#### Work task
Stop after the line that contains "watched : list"; until then, restate each line of the entries word for word from the very first.

Saved data entries:
(* ===== verification/Access.v ===== *)
(** * What the operator grants, over time

    An abstract machine for the namespaces that a Cryostat may reach, and a refinement: any
    history of edits of the CR, of complete passes over it, and of passes for Cryostats of
    other namespaces follows the machine.  So the role bindings in the cluster are those of
    the last pass, however often the list of target namespaces changed before. *)

From S2P Require Export Tenants.
From S2P Require Import FakeClient.
Open Scope Z_scope.

(** ** The specification *)
Module access.
(** The namespaces that are watched, and those where Cryostat's service account is bound. *)
Record state := { watched : list string; bound : gset string }.
Definition sync (s : state) (targets : list string) : state :=
  {| watched := targets; bound := (bound s ∖ list_to_set (watched s)) ∪ list_to_set targets |}.
(** Nothing is bound that is not watched. *)
Definition tight (s : state) : Prop := bound s ⊆ list_to_set (watched s).

Lemma sync_tight s targets : tight s → bound (sync s targets) = list_to_set targets.
Proof. unfold tight, sync. simpl. set_solver. Qed.
Lemma tight_run s l : tight s → tight (foldl sync s l).
Proof. revert s. induction l as [|t l IH]; intros s Hs; simpl; [done|]. apply IH. unfold tight. by rewrite sync_tight. Qed.
End access.

(** ** The implementation *)
Section refinement.
Context `{KubeLaws W} `{QuantityOps}.
Context (r : Reconciler) (request : NamespacedName) (Hns : nn_Namespace request ≠ "").
Implicit Types (w : W) (s : access.state).

(** The role binding of the Cryostat of the request in a namespace. *)
Definition binding_key (ns : string) : NamespacedName :=
  nn ns (ClusterUniqueName (r_Kind r) (nn_Name request) (nn_Namespace request)).

(** A history: someone edits the CR, whose status is the operator's own, a pass for it
    completes, or a pass for a Cryostat of another namespace ends in any way; the trace has
    the target namespaces of each pass for it.  A pass starts with a CR that is not being
    deleted and lists each namespace once, and with RBAC objects that no finalizer holds and
    that are not under deletion; the hashed names of another CR's objects are not this
    one's. *)
Inductive history : W → list (list string) → W → Prop :=
| history_none w : history w [] w
| history_edit w o w1 o1 l w2 :
    stored w KCryostat request = Some o → stored w1 KCryostat request = Some o1 →
    V2.cr_Status o1 = V2.cr_Status o → same_except (only KCryostat request) w w1 →
    history w1 l w2 → history w l w2
| history_pass w o res w1 l w2 :
    stored w KCryostat request = Some o → om_DeletionTimestamp (V2.cr_meta o) = None →
    NoDup (ci_TargetNamespaces (FromCryostat o)) →
    (∀ k n, rbac_footprint r (FromCryostat o) k n → quiet w k n) →
    Reconcile r request w = (Ok res, w1) → RequeueAfter res = 0 →
    history w1 l w2 → history w (ci_TargetNamespaces (FromCryostat o) :: l) w2
| history_other w o other o2 q w1 l w2 :
    stored w KCryostat request = Some o → stored w KCryostat other = Some o2 →
    nn_Namespace other ≠ "" → nn_Namespace other ≠ nn_Namespace request →
    hashes_differ (FromCryostat o2) (FromCryostat o) →
    Reconcile r other w = (q, w1) → history w1 l w2 → history w l w2.

Definition abstracts w s : Prop :=
  (∃ o, stored w KCryostat request = Some o ∧ V2.st_TargetNamespaces (V2.cr_Status o) = access.watched s) ∧
  ∀ ns, is_Some (stored w KRoleBinding (binding_key ns)) ↔ ns ∈ access.bound s.

Lemma binding_key_of w o ns : stored w KCryostat request = Some o → rb_key r (FromCryostat o) ns = binding_key ns.
Proof. intros Ho. apply stored_key in Ho. unfold binding_key. by rewrite <-Ho. Qed.

Lemma pass_refines w o res w' s :
  stored w KCryostat request = Some o → om_DeletionTimestamp (V2.cr_meta o) = None →
  NoDup (ci_TargetNamespaces (FromCryostat o)) →
  (∀ k n, rbac_footprint r (FromCryostat o) k n → quiet w k n) →
  Reconcile r request w = (Ok res, w') → RequeueAfter res = 0 →
  abstracts w s → abstracts w' (access.sync s (ci_TargetNamespaces (FromCryostat o))).
Proof.
  intros Ho Hdel Hnd Hq Hrun Hz [(o0 & Ho0 & Hwatched) Hbound]. rewrite Ho in Ho0. injection Ho0 as <-.
  pose proof (Reconcile_confined _ _ _ _ _ Hns Hrun) as Hfoot. rewrite Ho in Hfoot.
  pose proof (Reconcile_completes _ _ _ _ _ _ Hns Ho Hdel Hnd Hq Hrun Hz) as [(Hgrant & Hrevoke & _) (o' & d & Ho' & Hst & _)].
  destruct (request_instance _ _ _ Ho) as [_ Ek]. rewrite Ek in Ho'. split; [by exists o'|].
  intros ns. simpl. rewrite elem_of_union, elem_of_difference, !elem_of_list_to_set, <-Hwatched, <-Hbound.
  destruct (decide (ns ∈ ci_TargetNamespaces (FromCryostat o))) as [Hin|Hnin].
  { destruct (Hgrant ns Hin) as (got & Hgot & _). rewrite (binding_key_of _ _ _ Ho) in Hgot. rewrite Hgot. naive_solver. }
  destruct (decide (ns ∈ V2.st_TargetNamespaces (V2.cr_Status o))) as [Hw|Hw].
  { specialize (Hrevoke ns Hw Hnin). rewrite (binding_key_of _ _ _ Ho) in Hrevoke. rewrite Hrevoke.
    split; [by intros [? ?]|naive_solver]. }
  assert (E : stored w' KRoleBinding (binding_key ns) = stored w KRoleBinding (binding_key ns)).
  { apply (same_except_out _ _ _ _ _ Hfoot). simpl. intros [_ [Hn|Hn]]; [by apply Hnin|by apply Hw]. }
  rewrite E. naive_solver.
Qed.

(** A pass for another Cryostat is no step of the machine. *)
Lemma other_refines w o other o2 q w' s :
  stored w KCryostat request = Some o → stored w KCryostat other = Some o2 →
  nn_Namespace other ≠ "" → nn_Namespace other ≠ nn_Namespace request →
  hashes_differ (FromCryostat o2) (FromCryostat o) → Reconcile r other w = (q, w') →
  abstracts w s → abstracts w' s.
Proof.
  intros Ho Ho2 Hne Hdiff Hh Hrun [(o0 & Ho0 & Hwatched) Hbound].
  destruct (request_instance _ _ _ Ho) as [_ Ek], (request_instance _ _ _ Ho2) as [Ei2 Ek2].
  pose proof (Reconcile_confined _ _ _ _ _ Hne Hrun) as Hfoot. rewrite Ho2 in Hfoot. split.
  - exists o0. split; [|done]. rewrite <-Ho0. apply (same_except_out _ _ _ _ _ Hfoot). simpl.
    change (request ≠ key KCryostat (ci_Object (FromCryostat o2))). rewrite Ek2. congruence.
  - intros ns. rewrite <-Hbound. rewrite (same_except_out _ _ _ _ _ Hfoot); [done|].
    rewrite <-(binding_key_of _ _ ns Ho). intros [Hn _]. by apply (rbac_names_differ r _ _ Hh).
Qed.

(** C1. Refinement: along any history of edits of the CR, of complete passes for it,
    and of passes for Cryostats of other namespaces however they end, the cluster follows
    the machine, pass by pass; and from a state where nothing is bound that is not watched
    (such as a new CR), the namespaces with a role binding after a pass are exactly the
    target namespaces of that pass: access that is no longer asked for does not linger.
    The history's conditions: when a pass starts, the CR is not being deleted, each target
    namespace is listed once, and none of the CR's RBAC objects is held by a finalizer or
    under deletion (a binding that a finalizer holds outlives the pass that drops it); and
    the hashed names of the two CRs differ in a pass for another one. *)
Theorem access_refines w l w' s :
  history w l w' → abstracts w s →
  abstracts w' (foldl access.sync s l) ∧
  (access.tight s → ∀ l' targets, l = l' ++ [targets] →
     ∀ ns, is_Some (stored w' KRoleBinding (binding_key ns)) ↔ ns ∈ targets).
Proof.
  intros Hrun Hs. assert (Hsim : abstracts w' (foldl access.sync s l)).
  { revert s Hs. induction Hrun as [w|w o w1 o1 l w2 Ho Ho1 Hst Hw _ IH|w o res w1 l w2 Ho Hdel Hnd Hq Hr Hz _ IH
      |w o other o2 q w1 l w2 Ho Ho2 Hne Hdiff Hh Hr _ IH]; intros s Hs.
    - exact Hs.
    - apply IH. destruct Hs as [(o0 & Ho0 & Hwatched) Hbound]. rewrite Ho in Ho0. injection Ho0 as <-. split.
      + exists o1. by rewrite Hst.
      + intros ns. rewrite (same_except_out _ _ _ _ _ Hw) by (by intros []). apply Hbound.
    - simpl. apply IH. by eapply pass_refines.
    - apply IH. by eapply other_refines. }
  split; [done|]. intros Ht l' targets -> ns. destruct Hsim as [_ ->].
  rewrite foldl_app. simpl foldl. rewrite access.sync_tight by by apply access.tight_run. by rewrite elem_of_list_to_set.
Qed.
End refinement.

(** ** Witness

    A pass over a CR whose status lists [a] and [b] and whose spec lists [ns] and [a]. *)
Lemma one_pass : history sample_r sample_request plain_world [["ns"; "a"]] (Reconcile sample_r sample_request plain_world).2.
Proof.
  apply (history_pass sample_r sample_request plain_world (admitted KCryostat sample_request plain_Cryostat) zero_Result
    (Reconcile sample_r sample_request plain_world).2 []).
  - reflexivity.
  - reflexivity.
  - apply (bool_decide_unpack _). exact I.
  - intros k n Hn. destruct k; try destruct Hn; intros old Hold; discriminate Hold.
  - apply run_snd. vm_compute. reflexivity.
  - reflexivity.
  - apply history_none.
Qed.
Lemma access_refines_witness :
  ¬ is_Some (stored (Reconcile sample_r sample_request plain_world).2 KRoleBinding (binding_key sample_r sample_request "b")).
Proof.
  intros Hb. refine (_ (proj1 (proj2 (access_refines sample_r sample_request _ _ _ _
    {| access.watched := ["a"; "b"]; access.bound := ∅ |} one_pass _) _ [] ["ns"; "a"] eq_refl "b") Hb)).
  - intros Hin. repeat (apply elem_of_cons in Hin as [Hin|Hin]; [discriminate Hin|]). by apply elem_of_nil in Hin.
  - discriminate.
  - split; [by eexists|]. intros n. split; [intros [x Hx]; discriminate Hx|]. intros Hn. exfalso. exact (not_elem_of_empty _ Hn).
  - unfold access.tight. simpl. apply empty_subseteq.
Defined.

(** ** Unfinished passes

    The machine moves with passes that complete. A pass grants access first and records the
    namespaces at its end: when it stops in between, as it does while it waits for
    certificates, and the CR is edited then, a namespace that was dropped is in neither list,
    and its role binding stays. *)
Definition drop_ns (w : fake) : fake :=
  match stored w KCryostat sample_request with
  | Some o => fk_put KCryostat sample_request (o <| V2.cr_Spec ::= λ s, s
      <| V2.spec_TargetNamespaces := Some ["a"] |> <| V2.spec_EnableCertManager := Some false |> |>) w
  | None => w
  end.
Example unfinished_pass_lingers :
  (let first := Reconcile sample_r sample_request fk_sample in
   let second := Reconcile sample_r sample_request (drop_ns first.2) in
   (first.1, second.1, bool_decide (is_Some (stored second.2 KRoleBinding (binding_key sample_r sample_request "ns"))))) =
  (Ok {| RequeueAfter := 5 |}, Ok zero_Result, true).
Proof. vm_compute. reflexivity. Qed.
(** The loop fills the new array from the left: [done] has been copied, [n] elements remain. *)
Lemma each_elem_deep T c (P : addr → Prop) (h : heap) a off l b : deep T c →
  h !! a = Some (CArray l) → h !! b = None → ∀ n filled h1 ts, h ⊆ h1 →
  h1 !! b = Some (CArray (filled ++ replicate n GNil)) → (off + length filled + n ≤ length l)%nat →
  Forall2 (repr P h T) (take n (drop (off + length filled) l)) ts →
  ∃ vs h2, each_elem c a off b (length filled) n h1 = (Ok (), h2) ∧
    h2 !! b = Some (CArray (filled ++ vs)) ∧ length vs = n ∧
    (∀ x cx, x ≠ b → h1 !! x = Some cx → h2 !! x = Some cx) ∧
    Forall2 (repr (λ x, x ∉ dom h1) h2 T) vs ts.
Proof.
  intros Hc Hal Hb. induction n as [|n IH]; intros filled h1 ts Hh1 Hdst Hlen Hr.
  { apply Forall2_nil_inv_l in Hr as ->. exists [], h1. by split_and!. }
  destruct (lookup_lt_is_Some_2 l (off + length filled)) as [u Hu]; [lia|].
  rewrite (drop_S _ _ _ Hu) in Hr. apply Forall2_cons_inv_l in Hr as (t & ts' & Hr & Hrs & ->).
  destruct (Hc P h1 u t) as (v & h2 & Hrun & Hh2 & Hv); [by eapply repr_grows|].
  assert (h2 !! b = Some (CArray (filled ++ GNil :: replicate n GNil))) as Hb2 by by eapply lookup_weaken.
  set (h3 := <[b := CArray ((filled ++ [v]) ++ replicate n GNil)]> h2).
  assert (∀ x cx, x ≠ b → h1 !! x = Some cx → h3 !! x = Some cx) as Hkeep.
  { intros x cx Hx Hcx. unfold h3. rewrite lookup_insert_ne by done. by eapply lookup_weaken. }
  destruct (IH (filled ++ [v]) h3 ts') as (vs & h4 & Hrun' & Hb4 & Hvs & Hkeep' & Hr').
  - apply map_subseteq_spec. intros x cx Hx. apply Hkeep; [congruence|by eapply lookup_weaken].
  - apply lookup_insert_eq.
  - rewrite length_app. simpl. lia.
  - rewrite length_app. simpl. by rewrite Nat.add_assoc, Nat.add_1_r.
  - exists (v :: vs), h4. split_and!.
    + assert (length filled < length (filled ++ GNil :: replicate n GNil))%nat as Hlt by (rewrite length_app; simpl; lia).
      simpl. rewrite (mtry_step _ _ _ _ _ (load_elem_run _ _ _ _ _ (lookup_weaken _ _ _ _ Hal Hh1) Hu)).
      rewrite (mtry_step _ _ _ _ _ Hrun), (mtry_step _ _ _ _ _ (store_elem_run _ _ _ v _ Hb2 Hlt)).
      rewrite insert_app_r_alt, Nat.sub_diag by done. simpl.
      revert Hrun'. unfold h3. rewrite <-(assoc_L (++)), length_app, Nat.add_1_r. done.
    + rewrite Hb4. by rewrite <-(assoc_L (++)).
    + simpl. by rewrite Hvs.
    + intros x cx Hx Hcx. by apply Hkeep', Hkeep.
    + assert (dom h1 ⊆ dom h3) as Hdom.
      { unfold h3. rewrite dom_insert_L. apply subseteq_dom in Hh2. set_solver. }
      constructor.
      * eapply repr_frame; [|exact Hv]. intros x cx Hx Hcx. split; [done|].
        assert (x ≠ b) by (intros ->; apply Hx, elem_of_dom; eauto).
        apply Hkeep'; [done|]. unfold h3. by rewrite lookup_insert_ne by done.
      * eapply Forall2_impl; [exact Hr'|]. intros w x. apply repr_frame. set_solver.
Qed.
Lemma deep_slice T c : deep T c → deep (Slice T) (slice_into c).
Proof.
  intros Hc P h v t [[-> ->]|(a & off & n & l & ts & -> & -> & Ha & Hu & Hlen & Hr)].
  { exists GNil, h. split_and!; [done..|by left]. }
  pose proof (fresh_cell h) as Hb. set (b := fresh (dom h)) in *. set (h1 := <[b := CArray (replicate n GNil)]> h).
  assert (h ⊆ h1) as Hh1 by by apply insert_subseteq.
  destruct (each_elem_deep T c P h a off l b Hc Hu Hb n [] h1 ts) as (vs & h2 & Hrun & Hb2 & Hvs & Hkeep & Hr');
    [done|apply lookup_insert_eq|simpl; lia|by rewrite Nat.add_0_r|].
  exists (GSlice b O n), h2. split_and!.
  - unfold slice_into, alloc, mtry, mbindM, mretM. fold b h1. simpl in Hrun. by rewrite Hrun.
  - apply map_subseteq_spec. intros x cx Hx. apply Hkeep; [congruence|by eapply lookup_weaken].
  - right. exists b, O, n, vs, ts. rewrite Nat.add_0_l, drop_0, take_ge by lia.
    split_and!; [done..|by apply not_elem_of_dom|done|lia|].
    eapply Forall2_impl; [exact Hr'|]. intros w x. apply repr_frame. subst h1. set_solver.
Qed.
Lemma deep_slice_copy T : flat T = true → deep (Slice T) slice_copy.
Proof.
  intros Hf P h v t [[-> ->]|(a & off & n & l & ts & -> & -> & Ha & Hu & Hlen & Hr)].
  { exists GNil, h. split_and!; [done..|by left]. }
  pose proof (fresh_cell h) as Hb. set (b := fresh (dom h)) in *. set (h1 := <[b := CArray (replicate n GNil)]> h).
  assert (h ⊆ h1) as Hh1 by by apply insert_subseteq.
  exists (GSlice b O n), (<[b := CArray (take n (drop off l))]> h1). split_and!.
  - unfold slice_copy, alloc, load, store, mtry, mbindM, mretM. fold b h1. by rewrite (lookup_weaken _ _ _ _ Hu Hh1).
  - by apply insert_subseteq_r.
  - right. exists b, O, n, (take n (drop off l)), ts.
    split_and!; [done..|by apply not_elem_of_dom|apply lookup_insert_eq|rewrite length_take, length_drop; lia|].
    rewrite drop_0, take_take, Nat.min_id. eapply Forall2_impl; [exact Hr|]. intros w x. by apply repr_flat.
Qed.
Lemma deep_map : deep Map map_copy.
Proof.
  intros P h v t [[-> ->]|(a & m & -> & -> & Ha & Hu)].
  { exists GNil, h. split_and!; [done..|by left]. }
  pose proof (fresh_cell h) as Hb. set (b := fresh (dom h)) in *. set (h1 := <[b := CMap ∅]> h).
  assert (h ⊆ h1) as Hh1 by by apply insert_subseteq.
  exists (GMap b), (<[b := CMap m]> h1). split_and!.
  - unfold map_copy, alloc, load, store, mtry, mbindM, mretM. fold b h1. rewrite (lookup_weaken _ _ _ _ Hu Hh1).
    by rewrite foldl_map_to_list.
  - by apply insert_subseteq_r.
  - right. exists b, m. split_and!; [done..|by apply not_elem_of_dom|apply lookup_insert_eq].
Qed.
Lemma cli_returns_parsed_raw_witness :
  exists raw,
    _raw_timestamp
      (snd (CLI.fetch_current_timestamp SampleHeaders.with_parsedate
              (SampleHeaders.shell SampleHeaders.curl_output) SampleHeaders.cli_handler))
    = Some raw /\
    raw = "Wed, 15 Jan 2025 10:30:00 GMT".
Proof.
  destruct (cli_returns_parsed_raw SampleHeaders.with_parsedate
              (SampleHeaders.shell SampleHeaders.curl_output) SampleHeaders.cli_handler)
    as (r & Hr & H).
  destruct (H Sample.instant_utc) as (raw & Hraw & _).
  - revert Hr. vm_compute. now intros [= <-].
  - exists raw. split; [exact Hraw|].
    revert Hraw. vm_compute. now intros [= <-].
Defined.

Lemma match_tokens_cons (pf : platform) (t : Strptime.tok) (ts : list Strptime.tok)
    (f : Strptime.fields) (s : string) :
  Strptime.match_tokens pf (t :: ts) f s = first_match pf ts (Strptime.alts pf t f s).
Proof.
  cbn [Strptime.match_tokens].
  generalize (Strptime.alts pf t f s). intros l.
  induction l as [|[f' r] l IH]; [reflexivity|].
  cbn [first_match]. rewrite <- IH. reflexivity.
Qed.

Lemma digit_cases (k : Z) :
  0 <= k < 10 ->
  k = 0 \/ k = 1 \/ k = 2 \/ k = 3 \/ k = 4 \/ k = 5 \/ k = 6 \/ k = 7 \/ k = 8 \/ k = 9.
Proof. lia. Qed.

Ltac each_digit H :=
  destruct (digit_cases _ H) as [-> | [-> | [-> | [-> | [-> | [-> | [-> | [-> | [-> | ->]]]]]]]]].

(** A token that rejects digits fails on a text that starts with one. *)
Lemma match_tokens_rejects (pf : platform) (t : Strptime.tok)
    (ts : list Strptime.tok) (f : Strptime.fields) (k : Z) (r : string) :
  rejects_digits t = true -> 0 <= k < 10 ->
  Strptime.match_tokens pf (t :: ts) f (String (Text.digit_char k) r) = None.
Proof.
  intros Ht Hk. rewrite match_tokens_cons.
  destruct t as [c| |d]; [| |discriminate].
  - cbn [Strptime.alts].
    assert (Ascii.eqb (Text.lower_char (Text.digit_char k)) (Text.lower_char c) = false)
      as ->; [|reflexivity].
    cbn [rejects_digits forallb] in Ht.
    repeat (apply andb_prop in Ht; destruct Ht as [?H Ht]).
    each_digit Hk; apply negb_true_iff; assumption.
  - cbn [Strptime.alts Strptime.space_alts].
    assert (Text.is_space (Text.digit_char k) = false) as ->
      by (each_digit Hk; reflexivity).
    reflexivity.
Qed.
Lemma new_steps_length : forall drafts id jobId i,
  List.length (new_steps id jobId i drafts) = List.length drafts.
Proof. induction drafts; intros; simpl; auto. Qed.

Lemma new_steps_nth : forall drafts k d id jobId i,
  nth_error drafts k = Some d ->
  exists s, nth_error (new_steps id jobId i drafts) k = Some s /\
    step_jobId s = jobId /\ step_title s = draft_title d /\
    step_order s = i + Z.of_nat k + 1 /\
    step_status s = (if Z.eqb (i + Z.of_nat k) 0 then "awaiting_upload" else "pending").
Proof.
  induction drafts as [|d0 rest IH]; intros k d id jobId i Hk; [destruct k; discriminate|].
  destruct k as [|k]; simpl in Hk |- *.
  - injection Hk as <-. eexists; repeat split; simpl; try reflexivity.
    + lia.
    + now rewrite Z.add_0_r.
  - destruct (IH k d (id + 1) jobId (i + 1) Hk) as (s & Hs & Hj & Ht & Ho & Hst).
    exists s. repeat split; auto.
    + rewrite Ho. lia.
    + rewrite Hst, Zpos_P_of_succ_nat.
      now replace (i + 1 + Z.of_nat k) with (i + Z.succ (Z.of_nat k)) by lia.
Qed.

Lemma count_active_app : forall jid l1 l2,
  count_active jid (l1 ++ l2) = (count_active jid l1 + count_active jid l2)%nat.
Proof. intros; unfold count_active; now rewrite filter_app, length_app. Qed.

Lemma count_active_new_steps_later : forall drafts jid id jobId i,
  0 < i -> count_active jid (new_steps id jobId i drafts) = 0%nat.
Proof.
  induction drafts as [|d rest IH]; intros jid id jobId i Hi; simpl; [reflexivity|].
  rewrite count_active_cons, IH by lia.
  replace (Z.eqb i 0) with false by (symmetry; apply Z.eqb_neq; lia).
  unfold active_in; simpl. now rewrite andb_false_r.
Qed.
(** * Akahu to Actual Budget / YNAB synchronisation: a shallow embedding

    The Python scripts of the repository are embedded as Rocq functions:

    - [akahu_budget_mapping]  : account directory merge, removal
      reconciliation and match suggestions (akahu_budget_mapping.py);
    - [akahu_actual_mapping]  : the single-backend predecessor of the above
      (akahu_actual_mapping.py);
    - [akahu_to_budget]       : paginated fetch, import, balance
      reconciliation, durable state and webhook (akahu_to_budget.py);
    - [akahu_to_actual]       : the single-backend predecessor
      (akahu_to_actual.py);
    - [akahu_api]             : the [AkahuAPI] client class (akahu_api.py).

    Python dictionaries used as maps are [gmap]s, account dictionaries are
    records, exceptions are an explicit [result] type, Python numbers are
    unbounded integers and binary64 floats, and every external collaborator
    (HTTP provider, budgeting backend, clock, language model, fuzzy scorer,
    cryptography) is an explicit argument of the function that uses it. *)

From Stdlib Require Import ZArith QArith String Ascii List.
From Stdlib Require Import SpecFloat.
From stdpp Require Import base gmap strings list fin_maps pretty.

Local Open Scope Z_scope.

(** ** Python values and exceptions *)

Global Instance Q_eq_dec : EqDecision Q.
Proof. solve_decision. Defined.

(** A Python [float] is an IEEE 754 binary64: the specification floats of
    the Standard Library at precision 53 and maximal exponent 1024. *)
Abbreviation float64 := spec_float.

#### Answer to the problem
(* ===== verification/Access.v ===== *)
(** * What the operator grants, over time

    An abstract machine for the namespaces that a Cryostat may reach, and a refinement: any
    history of edits of the CR, of complete passes over it, and of passes for Cryostats of
    other namespaces follows the machine.  So the role bindings in the cluster are those of
    the last pass, however often the list of target namespaces changed before. *)

From S2P Require Export Tenants.
From S2P Require Import FakeClient.
Open Scope Z_scope.

(** ** The specification *)
Module access.
(** The namespaces that are watched, and those where Cryostat's service account is bound. *)
Record state := { watched : list string; bound : gset string }.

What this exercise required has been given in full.